Although Walker finds himself trying to emulate Rogers's ethics, Walker is more brutal than his predecessor due to his reactionary points of view. His superhuman strength and lack of emotional control lead him to inadvertently beat Professor Power to death. as well as badly injure the Resistants.

Left-Winger and Right-Winger, the two rejected Buckies, crash the press conference arranged by Valerie Cooper to reveal the "new" Captain America and Battlestar, and announce Walker's name and birthplace on national television.
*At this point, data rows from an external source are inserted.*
(* ===== verification/Io.v ===== *)
(** * Readers

    The io.Reader and io.ReadFull of Go's standard library as the source
    uses them.  A reader is the list of results its underlying source will
    produce, so that short reads, [(0, nil)] reads, data returned together
    with an error, and errors other than [io.EOF] are all present. *)

From S2P Require Import Prelude.
Local Open Scope nat_scope.

Inductive ioerr := EOF | ErrUnexpectedEOF | IOError (code : Z).

#[export] Instance ioerr_eq_dec : EqDecision ioerr.
Proof. solve_decision. Defined.

(** The pending results; the empty list answers [(0, EOF)] forever. *)
Abbreviation reader := (list (list Byte.byte * option ioerr)).

(** [r.Read(buf[:want])]: at most [want] bytes of the next pending result; an
    error is returned once its data is consumed, and stays. *)
Definition Read (want : nat) (r : reader) : bytes * option ioerr * reader :=
  match r with
  | [] => ([], Some EOF, [])
  | (b, e) :: r' =>
      if decide (want < length b) then (take want b, None, (drop want b, e) :: r')
      else (b, e, match e with None => r' | Some _ => [([], e)] end)
  end.

(** Everything the reader will deliver, and the error that ends it. *)
Fixpoint contents (r : reader) : bytes * ioerr :=
  match r with
  | [] => ([], EOF)
  | (b, Some e) :: _ => (b, e)
  | (b, None) :: r => let '(c, e) := contents r in (b ++ c, e)
  end.

(** A bound on the number of reads that make progress. *)
Definition rsize (r : reader) : nat :=
  foldr (fun x n => S (length x.1 + n)) 0 r.

(** [io.ReadFull(r, buf[:n])]: [n] bytes, or the bytes read and the error
    ([EOF] only if nothing was read). *)
Fixpoint ReadFull_loop (fuel n : nat) (acc : bytes) (r : reader) :
    (bytes * option ioerr) * reader :=
  if decide (n = 0) then ((acc, None), r) else
  match fuel with
  | O => ((acc, Some ErrUnexpectedEOF), r)
  | S fuel =>
      let '(b, e, r) := Read n r in
      let acc := acc ++ b in
      if decide (n <= length b) then ((acc, None), r) else
      match e with
      | None => ReadFull_loop fuel (n - length b) acc r
      | Some EOF =>
          ((acc, Some (if decide (acc = []) then EOF else ErrUnexpectedEOF)), r)
      | Some e => ((acc, Some e), r)
      end
  end.

Definition ReadFull (n : nat) (r : reader) : (bytes * option ioerr) * reader :=
  ReadFull_loop (S (rsize r)) n [] r.

(** A source that ends in [io.EOF]. *)
Definition eof_reader (r : reader) : Prop := (contents r).2 = EOF.

(* ------------------------------------------------------------------ *)
(** ** Lemmas *)

Lemma Read_length want r : length (Read want r).1.1 <= want.
Proof.
  destruct r as [|[b e] r]; cbn; [lia|]. case_decide; cbn; [|lia].
  rewrite length_take. lia.
Qed.

(** One read delivers a prefix of the contents. *)
Lemma Read_contents want r b e r' :
  Read want r = (b, e, r') ->
  contents r = (b ++ (contents r').1, (contents r').2) /\
  (forall e', e = Some e' -> (contents r').1 = [] /\ (contents r').2 = e').
Proof.
  destruct r as [|[b0 e0] r]; cbn; intros H.
  { simplify_eq. split; [done|]. by intros e' [= <-]. }
  case_decide; simplify_eq.
  - split; [|done]. destruct e0 as [e0|]; cbn.
    + by rewrite take_drop.
    + destruct (contents r) as [c e]. cbn. by rewrite app_assoc, take_drop.
  - destruct e as [e|]; cbn.
    + rewrite app_nil_r. split; [done|]. intros e' [= <-]. done.
    + by destruct (contents _).
Qed.

Lemma rsize_cons b e r : rsize ((b, e) :: r) = S (length b + rsize r).
Proof. done. Qed.

(** A read that returns no error makes progress. *)
Lemma Read_rsize want r b r' :
  0 < want -> Read want r = (b, None, r') -> rsize r' < rsize r.
Proof.
  destruct r as [|[b0 e0] r]; cbn [Read]; intros Hw H; [done|].
  case_decide; simplify_eq; rewrite !rsize_cons; [rewrite length_drop|]; lia.
Qed.

Lemma ReadFull_loop_spec fuel n acc r :
  rsize r < fuel ->
  let c := (contents r).1 in
  let e := (contents r).2 in
  exists r',
    (if decide (n <= length c)
     then ReadFull_loop fuel n acc r = ((acc ++ take n c, None), r') /\
          contents r' = (drop n c, e)
     else ReadFull_loop fuel n acc r =
            ((acc ++ c, Some (match e with
                              | EOF => if decide (acc ++ c = []) then EOF else ErrUnexpectedEOF
                              | e => e end)), r')).
Proof.
  revert n acc r. induction fuel as [|fuel IH]; intros n acc r Hf; [lia|].
  cbn [ReadFull_loop]. destruct (decide (n = 0)) as [->|Hn].
  { exists r. rewrite decide_True by lia. rewrite app_nil_r. by destruct (contents r). }
  destruct (Read n r) as [[b e] r'] eqn:HR.
  pose proof (Read_length n r) as Hl. rewrite HR in Hl. cbn in Hl.
  pose proof (Read_contents _ _ _ _ _ HR) as [Hc He].
  rewrite Hc. cbn [fst snd].
  destruct (decide (n <= length b)) as [Hnb|Hnb].
  { exists r'. rewrite decide_True by (rewrite length_app; lia).
    assert (n = length b) as -> by lia. rewrite take_app_length, drop_app_length.
    by destruct (contents r'). }
  destruct e as [e|].
  - destruct (He e eq_refl) as [Hnil <-]. rewrite Hnil, app_nil_r.
    exists r'. rewrite decide_False by lia. by destruct (contents r').2.
  - destruct (IH (n - length b) (acc ++ b) r') as [r2 IH'].
    { pose proof (Read_rsize n r b r' ltac:(lia) HR). lia. }
    exists r2. cbv zeta in *. rewrite length_app. rewrite <- !app_assoc in IH'.
    destruct (decide (n - length b <= length (contents r').1)).
    + rewrite decide_True by lia. destruct IH' as [-> ->].
      rewrite take_app_ge, drop_app_ge by lia. done.
    + rewrite decide_False by lia. exact IH'.
Qed.

(** What ReadFull returns depends on the contents alone, not on how the
    source segments them. *)
Lemma ReadFull_spec n r :
  let c := (contents r).1 in
  let e := (contents r).2 in
  exists r',
    (if decide (n <= length c)
     then ReadFull n r = ((take n c, None), r') /\ contents r' = (drop n c, e)
     else ReadFull n r =
            ((c, Some (match e with
                       | EOF => if decide (c = []) then EOF else ErrUnexpectedEOF
                       | e => e end)), r')).
Proof. apply (ReadFull_loop_spec (S (rsize r)) n [] r). lia. Qed.

(** A source too short leaves nothing to read but its error. *)
Lemma ReadFull_loop_short fuel n acc r :
  rsize r < fuel -> length (contents r).1 < n ->
  contents (ReadFull_loop fuel n acc r).2 = ([], (contents r).2).
Proof.
  revert n acc r. induction fuel as [|fuel IH]; intros n acc r Hf Hn; [lia|].
  cbn [ReadFull_loop]. rewrite decide_False by lia.
  destruct (Read n r) as [[b e] r'] eqn:HR.
  pose proof (Read_contents _ _ _ _ _ HR) as [Hc He]. rewrite Hc in Hn |- *. cbn [fst snd] in Hn |- *.
  rewrite length_app in Hn. rewrite decide_False by lia.
  destruct e as [e|].
  - destruct (He e eq_refl) as [Hnil Hend].
    assert (contents r' = ([], e)) as Hr' by (rewrite (surjective_pairing (contents r')); congruence).
    rewrite Hend. destruct e; exact Hr'.
  - apply IH; [pose proof (Read_rsize n r b r' ltac:(lia) HR); lia|lia].
Qed.
Lemma ReadFull_short n r :
  length (contents r).1 < n -> contents (ReadFull n r).2 = ([], (contents r).2).
Proof. intros Hn. apply ReadFull_loop_short; [lia|done]. Qed.

(** A source holds no more than its size. *)
Lemma contents_rsize r : length (contents r).1 <= rsize r.
Proof.
  induction r as [|[b [e|]] r IH]; cbn [contents fst]; rewrite ?rsize_cons; cbn; [done|lia|].
  destruct (contents r) as [c e]. cbn in *. rewrite length_app. lia.
Qed.
(* ===== verification/Refs.v ===== *)
(** * Payload references

    Models archive/refs.go and archive/emitv2.go: the ledger through which
    the payload side publishes bound sizes, the reader that turns plan
    entries into PAYLOAD_REF offsets, and the payload stream emitter. *)

From S2P Require Import Prelude Format Io Tree Payload Reuse.
From Stdlib Require Import Strings.Byte.
Local Open Scope Z_scope.

(* ------------------------------------------------------------------ *)
(** ** The plan (archive/previous.go) *)

(** [payloadPlan]. *)
Record payloadPlan := mkPlan {
  pp_node : node; pp_reuse : bool; pp_rel : Z; pp_size : Z;
  pp_inject : list Chunk; pp_runEnd : bool; pp_runTotal : Z; pp_readSeq : nat }.

(* ------------------------------------------------------------------ *)
(** ** The ledger *)

Record refLedger := mkLedger { l_sizes : list Z; l_err : option gen_error; l_done : bool }.

Definition newRefLedger : refLedger := mkLedger [] None false.

(** [publish(size, err)]. *)
Definition l_publish (size : Z) (err : option gen_error) (l : refLedger) : refLedger :=
  match l_err l, err with
  | Some _, _ => l
  | None, Some e => mkLedger (l_sizes l) (Some e) (l_done l)
  | None, None => mkLedger (l_sizes l ++ [size]) None (l_done l)
  end.

Definition l_fail (err : gen_error) (l : refLedger) : refLedger :=
  match l_err l with
  | None => mkLedger (l_sizes l) (Some err) (l_done l)
  | Some _ => l
  end.

(** The context ends. *)
Definition l_cancel (l : refLedger) : refLedger := mkLedger (l_sizes l) (l_err l) true.

(** One pass of the loop of [get]: [None] waits on the condition variable. *)
Definition l_get (i : nat) (l : refLedger) : option (result gen_error Z) :=
  match l_sizes l !! i with
  | Some s => Some (Ok s)
  | None =>
      match l_err l with
      | Some e => Some (Err e)
      | None => if l_done l then Some (Err ErrCanceled) else None
      end
  end.

(** What the other goroutines do to the ledger. *)
Inductive ledger_step : refLedger -> refLedger -> Prop :=
  | step_publish size err l : ledger_step l (l_publish size err l)
  | step_fail err l : ledger_step l (l_fail err l)
  | step_cancel l : ledger_step l (l_cancel l).

(* ------------------------------------------------------------------ *)
(** ** The reference reader *)

Record refReader := mkRefReader { rr_plan : list payloadPlan; rr_seq : nat; rr_offset : Z }.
His parents are subsequently killed by the Watchdogs, driving Walker to a near mental breakdown. In a state of rage, he kills many of the Watchdogs, then beats Left-Winger and Right-Winger and leaves the two to die in an explosion. Left-Winger and Right-Winger survive, but are left terribly burned and in critical condition.

The Red Skull, inhabiting in a clone body of Steve Rogers, lures Walker to Washington, D.C. The Red Skull attacks Walker with a group of Walker's enemies, but Walker kills or critically injures these agents in a single brawl. The Red Skull arranges for Walker to confront Rogers — now using "the Captain" identity and costume — but Rogers defeats him and confronts the Red Skull. Walker wakes up and throws his shield at the Red Skull, causing the latter to be exposed to his own "dust of death". The exposure restores Red Skull's traditional skull-faced appearance. Rogers and Walker give a report to the Commission, which returns the Captain America uniform to Rogers. Rogers declines the offer, but Walker persuades Rogers to reconsider and accept it. At a press conference announcing the original Captain America's return, General Haywerth fakes Walker's assassination by a Watchdog in order to set up Walker in a new identity.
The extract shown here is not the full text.